Segment Start: DATA LISTING
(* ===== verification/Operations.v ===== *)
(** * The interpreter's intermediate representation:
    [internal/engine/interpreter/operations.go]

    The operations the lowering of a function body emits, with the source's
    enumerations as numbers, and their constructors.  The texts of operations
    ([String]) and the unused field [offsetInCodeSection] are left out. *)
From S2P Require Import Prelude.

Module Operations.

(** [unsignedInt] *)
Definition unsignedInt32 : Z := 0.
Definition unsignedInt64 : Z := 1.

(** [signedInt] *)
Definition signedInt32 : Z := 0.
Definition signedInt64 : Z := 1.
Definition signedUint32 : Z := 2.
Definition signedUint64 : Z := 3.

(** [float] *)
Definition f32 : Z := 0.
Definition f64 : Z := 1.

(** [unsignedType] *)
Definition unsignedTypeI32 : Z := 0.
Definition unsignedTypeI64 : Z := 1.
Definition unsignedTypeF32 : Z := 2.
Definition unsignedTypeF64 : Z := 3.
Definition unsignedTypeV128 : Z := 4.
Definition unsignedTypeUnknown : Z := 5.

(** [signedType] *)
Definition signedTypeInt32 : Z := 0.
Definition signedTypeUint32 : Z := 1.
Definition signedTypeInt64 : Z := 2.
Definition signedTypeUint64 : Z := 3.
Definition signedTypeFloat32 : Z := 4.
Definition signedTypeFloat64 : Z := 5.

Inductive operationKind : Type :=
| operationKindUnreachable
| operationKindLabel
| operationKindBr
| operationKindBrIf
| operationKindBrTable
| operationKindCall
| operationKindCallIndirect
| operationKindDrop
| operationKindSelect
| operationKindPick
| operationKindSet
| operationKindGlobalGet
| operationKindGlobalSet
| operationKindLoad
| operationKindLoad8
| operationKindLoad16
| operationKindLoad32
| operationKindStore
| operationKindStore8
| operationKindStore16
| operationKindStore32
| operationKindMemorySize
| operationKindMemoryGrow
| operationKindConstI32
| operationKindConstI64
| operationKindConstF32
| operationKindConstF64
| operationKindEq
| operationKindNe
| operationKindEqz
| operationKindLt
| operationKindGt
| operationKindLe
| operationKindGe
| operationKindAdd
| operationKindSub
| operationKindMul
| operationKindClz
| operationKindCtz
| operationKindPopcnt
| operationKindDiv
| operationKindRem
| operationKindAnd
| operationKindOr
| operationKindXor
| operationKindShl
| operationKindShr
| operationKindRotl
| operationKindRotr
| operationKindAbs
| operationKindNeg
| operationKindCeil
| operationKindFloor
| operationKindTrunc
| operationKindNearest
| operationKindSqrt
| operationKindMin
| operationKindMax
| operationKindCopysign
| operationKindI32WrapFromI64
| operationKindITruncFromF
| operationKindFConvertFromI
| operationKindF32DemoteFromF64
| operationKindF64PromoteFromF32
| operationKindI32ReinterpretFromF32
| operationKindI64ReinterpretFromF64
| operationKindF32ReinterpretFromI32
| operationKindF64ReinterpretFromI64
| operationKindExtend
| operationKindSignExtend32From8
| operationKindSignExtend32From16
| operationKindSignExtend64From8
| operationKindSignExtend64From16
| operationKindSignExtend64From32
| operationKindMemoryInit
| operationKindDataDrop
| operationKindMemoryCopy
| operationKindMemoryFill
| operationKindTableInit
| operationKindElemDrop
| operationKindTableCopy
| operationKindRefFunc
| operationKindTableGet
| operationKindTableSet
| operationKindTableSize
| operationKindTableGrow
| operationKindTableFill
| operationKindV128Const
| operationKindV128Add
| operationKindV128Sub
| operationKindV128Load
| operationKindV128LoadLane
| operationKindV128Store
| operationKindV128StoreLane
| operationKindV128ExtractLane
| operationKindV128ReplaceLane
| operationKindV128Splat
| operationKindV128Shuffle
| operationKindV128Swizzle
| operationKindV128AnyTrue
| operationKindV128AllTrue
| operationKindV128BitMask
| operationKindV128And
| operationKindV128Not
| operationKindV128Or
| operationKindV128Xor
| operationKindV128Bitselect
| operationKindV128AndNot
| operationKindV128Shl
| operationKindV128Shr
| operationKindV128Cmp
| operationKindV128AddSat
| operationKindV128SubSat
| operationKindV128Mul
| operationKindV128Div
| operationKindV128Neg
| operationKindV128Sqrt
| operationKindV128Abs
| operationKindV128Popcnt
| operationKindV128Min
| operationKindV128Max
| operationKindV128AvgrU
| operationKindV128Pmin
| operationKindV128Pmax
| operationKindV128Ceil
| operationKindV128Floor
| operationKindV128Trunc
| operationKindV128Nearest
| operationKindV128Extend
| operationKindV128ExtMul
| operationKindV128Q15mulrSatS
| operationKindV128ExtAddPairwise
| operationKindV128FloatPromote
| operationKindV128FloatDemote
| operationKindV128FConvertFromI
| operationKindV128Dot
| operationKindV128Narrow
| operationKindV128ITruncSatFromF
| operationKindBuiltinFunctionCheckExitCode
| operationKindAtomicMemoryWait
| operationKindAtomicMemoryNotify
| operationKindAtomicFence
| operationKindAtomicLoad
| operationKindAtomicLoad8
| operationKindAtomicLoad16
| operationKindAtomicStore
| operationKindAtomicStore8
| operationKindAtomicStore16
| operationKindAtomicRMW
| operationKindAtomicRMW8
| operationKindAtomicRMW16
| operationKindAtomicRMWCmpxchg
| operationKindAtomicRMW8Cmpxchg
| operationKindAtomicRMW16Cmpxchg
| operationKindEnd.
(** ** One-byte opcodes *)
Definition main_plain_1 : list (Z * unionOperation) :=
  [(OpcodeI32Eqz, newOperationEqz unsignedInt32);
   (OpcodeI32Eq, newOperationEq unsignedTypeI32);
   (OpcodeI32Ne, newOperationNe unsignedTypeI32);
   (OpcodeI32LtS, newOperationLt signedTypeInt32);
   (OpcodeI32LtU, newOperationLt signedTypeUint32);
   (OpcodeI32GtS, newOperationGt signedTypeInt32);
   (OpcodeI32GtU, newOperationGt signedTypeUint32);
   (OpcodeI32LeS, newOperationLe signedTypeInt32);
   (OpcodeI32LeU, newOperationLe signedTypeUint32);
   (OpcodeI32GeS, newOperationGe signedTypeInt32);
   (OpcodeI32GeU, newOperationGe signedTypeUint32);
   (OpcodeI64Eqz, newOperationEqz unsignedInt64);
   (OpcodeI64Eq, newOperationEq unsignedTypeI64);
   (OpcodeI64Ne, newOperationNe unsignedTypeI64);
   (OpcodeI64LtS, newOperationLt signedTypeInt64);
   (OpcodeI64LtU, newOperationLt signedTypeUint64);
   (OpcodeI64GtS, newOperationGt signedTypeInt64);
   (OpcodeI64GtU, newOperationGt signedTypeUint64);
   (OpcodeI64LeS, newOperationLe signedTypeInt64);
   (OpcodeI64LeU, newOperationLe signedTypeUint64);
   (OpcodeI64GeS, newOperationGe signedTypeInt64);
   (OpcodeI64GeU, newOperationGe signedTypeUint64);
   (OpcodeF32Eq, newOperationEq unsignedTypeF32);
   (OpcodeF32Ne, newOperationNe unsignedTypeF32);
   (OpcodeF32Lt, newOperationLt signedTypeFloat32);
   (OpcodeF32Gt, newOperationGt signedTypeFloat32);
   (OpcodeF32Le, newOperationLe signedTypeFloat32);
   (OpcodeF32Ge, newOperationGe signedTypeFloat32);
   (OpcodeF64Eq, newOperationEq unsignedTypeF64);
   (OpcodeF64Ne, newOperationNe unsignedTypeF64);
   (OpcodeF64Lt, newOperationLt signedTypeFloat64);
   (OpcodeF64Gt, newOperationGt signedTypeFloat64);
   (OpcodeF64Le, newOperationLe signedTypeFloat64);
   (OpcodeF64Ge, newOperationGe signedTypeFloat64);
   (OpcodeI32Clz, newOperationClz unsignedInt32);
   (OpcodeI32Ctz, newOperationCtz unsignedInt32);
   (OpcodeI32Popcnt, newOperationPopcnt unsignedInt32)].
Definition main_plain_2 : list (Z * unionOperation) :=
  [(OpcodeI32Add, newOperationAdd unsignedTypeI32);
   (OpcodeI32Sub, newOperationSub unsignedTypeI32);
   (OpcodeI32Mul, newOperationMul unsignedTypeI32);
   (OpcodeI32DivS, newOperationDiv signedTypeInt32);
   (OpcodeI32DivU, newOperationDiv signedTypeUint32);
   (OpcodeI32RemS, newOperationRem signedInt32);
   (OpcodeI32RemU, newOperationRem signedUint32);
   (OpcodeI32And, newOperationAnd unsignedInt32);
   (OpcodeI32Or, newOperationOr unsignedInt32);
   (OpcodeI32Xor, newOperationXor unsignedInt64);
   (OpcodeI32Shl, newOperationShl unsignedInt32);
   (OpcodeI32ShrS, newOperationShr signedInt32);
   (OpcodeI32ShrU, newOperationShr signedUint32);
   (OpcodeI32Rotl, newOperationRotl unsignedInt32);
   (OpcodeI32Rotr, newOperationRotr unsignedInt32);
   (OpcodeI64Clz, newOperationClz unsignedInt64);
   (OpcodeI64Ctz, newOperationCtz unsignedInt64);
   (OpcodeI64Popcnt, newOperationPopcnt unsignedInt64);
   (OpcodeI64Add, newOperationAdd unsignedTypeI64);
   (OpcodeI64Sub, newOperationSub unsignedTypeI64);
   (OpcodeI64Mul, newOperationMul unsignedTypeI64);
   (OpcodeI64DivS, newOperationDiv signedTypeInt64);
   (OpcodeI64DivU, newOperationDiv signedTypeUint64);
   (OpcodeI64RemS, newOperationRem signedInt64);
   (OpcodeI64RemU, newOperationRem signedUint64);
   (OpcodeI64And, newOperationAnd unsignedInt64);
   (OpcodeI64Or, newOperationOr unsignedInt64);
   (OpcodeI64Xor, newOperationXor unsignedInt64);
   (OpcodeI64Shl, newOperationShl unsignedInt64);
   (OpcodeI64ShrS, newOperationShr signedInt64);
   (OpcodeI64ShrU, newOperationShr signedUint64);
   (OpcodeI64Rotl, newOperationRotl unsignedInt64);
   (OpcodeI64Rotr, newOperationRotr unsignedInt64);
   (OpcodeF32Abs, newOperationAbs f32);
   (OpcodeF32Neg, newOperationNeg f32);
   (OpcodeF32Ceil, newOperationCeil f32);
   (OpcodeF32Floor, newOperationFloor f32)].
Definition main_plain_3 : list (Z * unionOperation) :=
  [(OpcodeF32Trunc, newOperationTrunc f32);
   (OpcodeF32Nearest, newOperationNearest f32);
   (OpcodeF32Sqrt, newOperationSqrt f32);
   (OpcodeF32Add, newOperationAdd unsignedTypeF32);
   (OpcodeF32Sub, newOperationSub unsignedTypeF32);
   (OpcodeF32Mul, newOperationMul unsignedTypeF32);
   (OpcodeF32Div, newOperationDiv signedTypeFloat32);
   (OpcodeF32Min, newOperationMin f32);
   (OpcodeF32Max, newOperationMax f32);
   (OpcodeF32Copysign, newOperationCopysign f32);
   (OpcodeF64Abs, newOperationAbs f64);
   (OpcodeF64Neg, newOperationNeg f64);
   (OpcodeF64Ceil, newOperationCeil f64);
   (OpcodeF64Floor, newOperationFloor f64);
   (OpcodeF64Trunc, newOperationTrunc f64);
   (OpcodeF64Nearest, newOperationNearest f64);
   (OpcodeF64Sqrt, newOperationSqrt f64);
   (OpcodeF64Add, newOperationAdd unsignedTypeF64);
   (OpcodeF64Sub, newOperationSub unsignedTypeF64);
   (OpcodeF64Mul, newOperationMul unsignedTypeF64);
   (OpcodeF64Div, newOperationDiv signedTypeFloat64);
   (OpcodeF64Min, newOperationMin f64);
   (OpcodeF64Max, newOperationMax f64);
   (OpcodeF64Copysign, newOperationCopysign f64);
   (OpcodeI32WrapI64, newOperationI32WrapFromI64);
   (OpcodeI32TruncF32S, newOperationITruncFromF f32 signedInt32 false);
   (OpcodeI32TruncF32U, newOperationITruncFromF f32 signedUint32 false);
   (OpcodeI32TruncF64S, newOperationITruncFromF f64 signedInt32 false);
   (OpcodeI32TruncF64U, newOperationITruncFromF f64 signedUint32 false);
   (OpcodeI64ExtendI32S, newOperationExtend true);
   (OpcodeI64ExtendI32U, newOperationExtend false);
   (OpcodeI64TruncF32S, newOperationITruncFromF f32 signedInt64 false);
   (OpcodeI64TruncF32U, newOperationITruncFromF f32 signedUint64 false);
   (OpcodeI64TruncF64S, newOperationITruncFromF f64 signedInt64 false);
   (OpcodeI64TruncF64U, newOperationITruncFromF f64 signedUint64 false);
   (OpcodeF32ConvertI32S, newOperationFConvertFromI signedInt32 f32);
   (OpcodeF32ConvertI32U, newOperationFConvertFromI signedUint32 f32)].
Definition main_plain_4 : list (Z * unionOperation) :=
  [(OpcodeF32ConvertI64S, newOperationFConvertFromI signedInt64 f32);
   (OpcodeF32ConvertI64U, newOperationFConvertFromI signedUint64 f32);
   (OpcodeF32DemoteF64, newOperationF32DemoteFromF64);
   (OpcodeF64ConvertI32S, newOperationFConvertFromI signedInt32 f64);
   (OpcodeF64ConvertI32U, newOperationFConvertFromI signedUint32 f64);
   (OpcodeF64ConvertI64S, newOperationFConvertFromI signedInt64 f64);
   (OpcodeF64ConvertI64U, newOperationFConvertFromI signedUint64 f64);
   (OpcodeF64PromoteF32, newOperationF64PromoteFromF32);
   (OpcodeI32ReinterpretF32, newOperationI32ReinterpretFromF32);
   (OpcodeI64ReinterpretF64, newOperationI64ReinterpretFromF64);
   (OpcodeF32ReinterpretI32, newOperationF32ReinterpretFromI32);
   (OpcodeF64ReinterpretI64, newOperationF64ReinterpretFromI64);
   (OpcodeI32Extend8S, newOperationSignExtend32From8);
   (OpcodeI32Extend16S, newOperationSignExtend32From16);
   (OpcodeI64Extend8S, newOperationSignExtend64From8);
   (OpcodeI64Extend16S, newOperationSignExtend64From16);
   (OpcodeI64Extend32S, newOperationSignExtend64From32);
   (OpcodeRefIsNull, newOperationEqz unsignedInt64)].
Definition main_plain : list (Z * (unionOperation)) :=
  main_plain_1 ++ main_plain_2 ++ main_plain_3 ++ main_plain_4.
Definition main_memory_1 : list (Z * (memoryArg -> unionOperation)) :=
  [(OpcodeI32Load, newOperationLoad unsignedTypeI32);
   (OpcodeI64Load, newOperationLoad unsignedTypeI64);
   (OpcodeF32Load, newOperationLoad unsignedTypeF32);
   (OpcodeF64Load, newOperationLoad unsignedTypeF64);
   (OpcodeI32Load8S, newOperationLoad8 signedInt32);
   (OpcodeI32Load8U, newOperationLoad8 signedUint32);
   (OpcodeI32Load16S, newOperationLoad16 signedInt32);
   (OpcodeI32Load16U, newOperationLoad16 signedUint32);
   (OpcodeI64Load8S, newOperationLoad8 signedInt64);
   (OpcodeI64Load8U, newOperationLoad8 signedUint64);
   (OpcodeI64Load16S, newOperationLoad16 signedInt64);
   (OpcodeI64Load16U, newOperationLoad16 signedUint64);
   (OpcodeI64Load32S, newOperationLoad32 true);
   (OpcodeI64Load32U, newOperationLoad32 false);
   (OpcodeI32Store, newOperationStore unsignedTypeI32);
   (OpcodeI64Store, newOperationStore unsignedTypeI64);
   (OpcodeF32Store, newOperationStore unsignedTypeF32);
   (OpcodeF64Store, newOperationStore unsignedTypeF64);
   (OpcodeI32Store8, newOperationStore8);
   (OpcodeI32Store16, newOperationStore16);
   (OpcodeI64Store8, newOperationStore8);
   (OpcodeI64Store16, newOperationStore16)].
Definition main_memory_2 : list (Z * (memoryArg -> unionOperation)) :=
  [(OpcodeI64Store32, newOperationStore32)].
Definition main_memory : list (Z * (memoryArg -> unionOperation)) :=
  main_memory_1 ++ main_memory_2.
Segment End: DATA LISTING
— DIRECTIONS —
What are the lines from the one with "[(OpcodeI64Store32, newOperationStore32)]." through the end of the records above? Set them down exactly, both ends included, and nothing else.

— ANSWER SECTION —
  [(OpcodeI64Store32, newOperationStore32)].
Definition main_memory : list (Z * (memoryArg -> unionOperation)) :=
  main_memory_1 ++ main_memory_2.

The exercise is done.